*Assigned task*. Below are records; transcribe only the line with "eapply unless_bind; [exact (whole_leaf_binds" and those after it, through the last line, without any change.

Saved entries
Lemma index_get {A} (l : list A) i x : index l i = Ret x -> get_at l i = Some x.
Proof. unfold index. destruct (get_at l i); [|done]. congruence. Qed.

Lemma mapM_inr {A C} (f : A -> res C) l r : mapM (M := res) f l = Ret r -> Forall2 (fun a c => f a = Ret c) l r.
Proof.
  revert r. induction l as [|a l IH]; intros r H; cbn in H; [injection H as <-; constructor|]. destruct (f a) eqn:Ea; [|done]. cbn in H.
  destruct (mapM f l); [|done]. injection H as <-. constructor; [done|by apply IH].
Qed.

Lemma moe_element_routed w ys sh dst src j : moe_element w ys sh dst src j = Ret (inr ()) -> element_routed w ys sh dst src j.
Proof.
  intros H. unfold moe_element in H. accepted H. apply index_get in E, E0, E1. destruct (weighted_sum a a0 a2) as [sum mag] eqn:Ew. apply bail_inr in H as [G _].
  rewrite orb_false_iff, !negb_false_iff in G. exists a, a0, a1, a2. split; [done|]. split; [done|]. split; [done|]. split; [|by rewrite Ew].
  apply mapM_inr in E2. eapply Forall2_impl; [exact E2|]. intros [ws y] [ws' yj] H. cbn beta iota in H. destruct (index y j) as [v|] eqn:Hv; [|done]. injection H as -> ->. split; [done|by apply index_get].
Qed.

Lemma seqZ_get (n i : Z) : 0 <= i < n -> seqZ 0 n !! Z.to_nat i = Some i.
Proof. intros. apply lookup_seqZ. lia. Qed.

Section Routed.
Context (layer down dim c : Z) (seed : Hash) (Hdim : 0 <= dim < 2 ^ 29) (Hc : 0 <= c < 2 ^ 32) (Hdown : is_u32 down).
Context (moe : MoeLinks) (Hmoe : Forall is_u32 (moe_words moe)) (m : MoeAdd) (Hm : resid_add_ok (Add_Moe m)).
Abbreviation mc := ({| mc_tier := tier; mc_ctx := ctx; mc_shape := shape; mc_pos_root := pr; mc_layer := layer; mc_down := down; mc_dim := dim; mc_c := c; mc_seed := seed |}).

Lemma routed_sizes : let n_used := cc_n_used ctx in 0 <= n_used < 2 ^ 32 /\ 0 <= n_used * dim * 4 /\ n_used * dim * 4 + 4 * n_used < 2 ^ 63
  /\ wrap 64 (wrap 64 (n_used * dim) * 4) = n_used * dim * 4 /\ wrap 64 (n_used * dim * 4 + 4 * n_used) = n_used * dim * 4 + 4 * n_used /\ wrap 64 (dim * 4) = dim * 4.
Proof.
  destruct Hctx as (_ & _ & _ & [H0 Hu]). cbv zeta. set (u := cc_n_used ctx) in *.
  assert (Hb : 0 <= u * dim <= (2 ^ 32 - 1) * (2 ^ 29 - 1)) by (split; [nia|apply Z.mul_le_mono_nonneg; lia]).
  rewrite (wrap_id 64 (u * dim)) by (unfold fits; lia). rewrite !wrap_id by (unfold fits; lia). lia.
Qed.

Lemma moe_words_fit : is_u32 (down_exps moe) /\ is_u32 (router moe) /\ is_u32 (probs_bias moe) /\ is_u32 (ffn_norm moe).
Proof. unfold moe_words in Hmoe. rewrite !Forall_cons in Hmoe. tauto. Qed.

Lemma moe_routing_binds re sc w : usable re -> moe_routing mc moe m re = Ret (inr (sc, w)) ->
  unless_collision (let n_used := cc_n_used ctx in let body := n_used * dim * 4 in exists b idb,
    leaf_value ls (router_leaf (n_products tier) (cc_n_layers ctx) layer) (4 * e_m re) sc
    /\ weights_value M (probs_bias moe) (e_m re) 0 (e_m re) b
    /\ (exists data, get_at ls (2 * down_exps moe + 1) = Some data
        /\ (zlen data = body + 4 * n_used -> idb = slice (chunk_of data (body / B3_CHUNK)) 0 (4 * n_used)))
    /\ route_weights sc b (from_le <$> chunks_exact 4 idb) (f64_of_f32 (f32_from_bits (w_scale moe))) = Some w).
Proof.
  intros [(_ & _ & [Hm0 _] & _) (_ & Hmm & _)] H. destruct Hm as (Hsc & Hbias & [_ [_ Hip]] & [_ Hsl] & _). destruct moe_words_fit as ([Hd0 _] & _ & [Hpb _] & _).
  pose proof routed_sizes as Hs. cbv zeta in Hs. destruct Hs as (Hu & Hb0 & Hs63 & Eb & Et & Ed). unfold moe_routing in H. cbn [mc_tier mc_ctx mc_shape mc_pos_root mc_layer mc_dim mc_c mc_seed mc_down] in H. cbv zeta in H.
  rewrite Eb, Et, Ed in H. rewrite wrap_id in H by (unfold fits; lia). accepted H. injection H as <- ->. apply ok_or_inr in E1, E3, E4. apply get_range_Some in E3 as (_ & _ & ->). apply index_get in E2. rewrite negb_false_iff in G0.
  cbv zeta. set (body := cc_n_used ctx * dim * 4) in *. assert (Hbc : 0 <= body / B3_CHUNK) by (apply Z.div_pos; [done|done]).
  eapply unless_bind; [exact (whole_leaf_binds pr ls shape Hr Hz Hn _ (scores m) _ a ltac:(apply (wrap_fits 64); lia) Hsc E)|]. intros Hsv.
  eapply unless_bind; [eapply (f32_weights_binds tier M HM HS (moe_bias m) (probs_bias moe) (e_m re) 0 (e_m re) a0 Hbias); [..|exact E0]; lia|]. intros Hbv.
  assert (Hlc : leaf_chunk_ok a2). { unfold get_at in E2. cbn in E2. by eapply (Forall_lookup_1 _ _ _ _ Hsl). } destruct Hlc as (_ & _ & _ & _ & [_ Hlp]).
  assert (Hh : is_hash a1) by exact (b3_leaf_from_chunk_hash _ _ _ _ _ Hip E1).
  eapply unless_bind; [exact (trace_leaf_binds ls _ pr (2 * down_exps moe + 1) _ _ Hr Hz Hn ltac:(lia) Hh Hlp G0)|]. intros (d & Hd & <-).
  eapply unless_mono; [exact (raw_chunk_binds ls d _ _ _ _ _ Hd Hs63 Hbc Hip E1)|]. intros (d' & Hd' & Hch).
  exists a0, (slice (ids_chunk (ids m)) 0 (4 * cc_n_used ctx)). split; [done|]. split; [done|]. split; [|done].
  exists d'. split; [done|]. intros Hdl. by rewrite (Hch Hdl).
Qed.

*Task output*.
  eapply unless_bind; [exact (whole_leaf_binds pr ls shape Hr Hz Hn _ (scores m) _ a ltac:(apply (wrap_fits 64); lia) Hsc E)|]. intros Hsv.
  eapply unless_bind; [eapply (f32_weights_binds tier M HM HS (moe_bias m) (probs_bias moe) (e_m re) 0 (e_m re) a0 Hbias); [..|exact E0]; lia|]. intros Hbv.
  assert (Hlc : leaf_chunk_ok a2). { unfold get_at in E2. cbn in E2. by eapply (Forall_lookup_1 _ _ _ _ Hsl). } destruct Hlc as (_ & _ & _ & _ & [_ Hlp]).
  assert (Hh : is_hash a1) by exact (b3_leaf_from_chunk_hash _ _ _ _ _ Hip E1).
  eapply unless_bind; [exact (trace_leaf_binds ls _ pr (2 * down_exps moe + 1) _ _ Hr Hz Hn ltac:(lia) Hh Hlp G0)|]. intros (d & Hd & <-).
  eapply unless_mono; [exact (raw_chunk_binds ls d _ _ _ _ _ Hd Hs63 Hbc Hip E1)|]. intros (d' & Hd' & Hch).
  exists a0, (slice (ids_chunk (ids m)) 0 (4 * cc_n_used ctx)). split; [done|]. split; [done|]. split; [|done].
  exists d'. split; [done|]. intros Hdl. by rewrite (Hch Hdl).
Qed.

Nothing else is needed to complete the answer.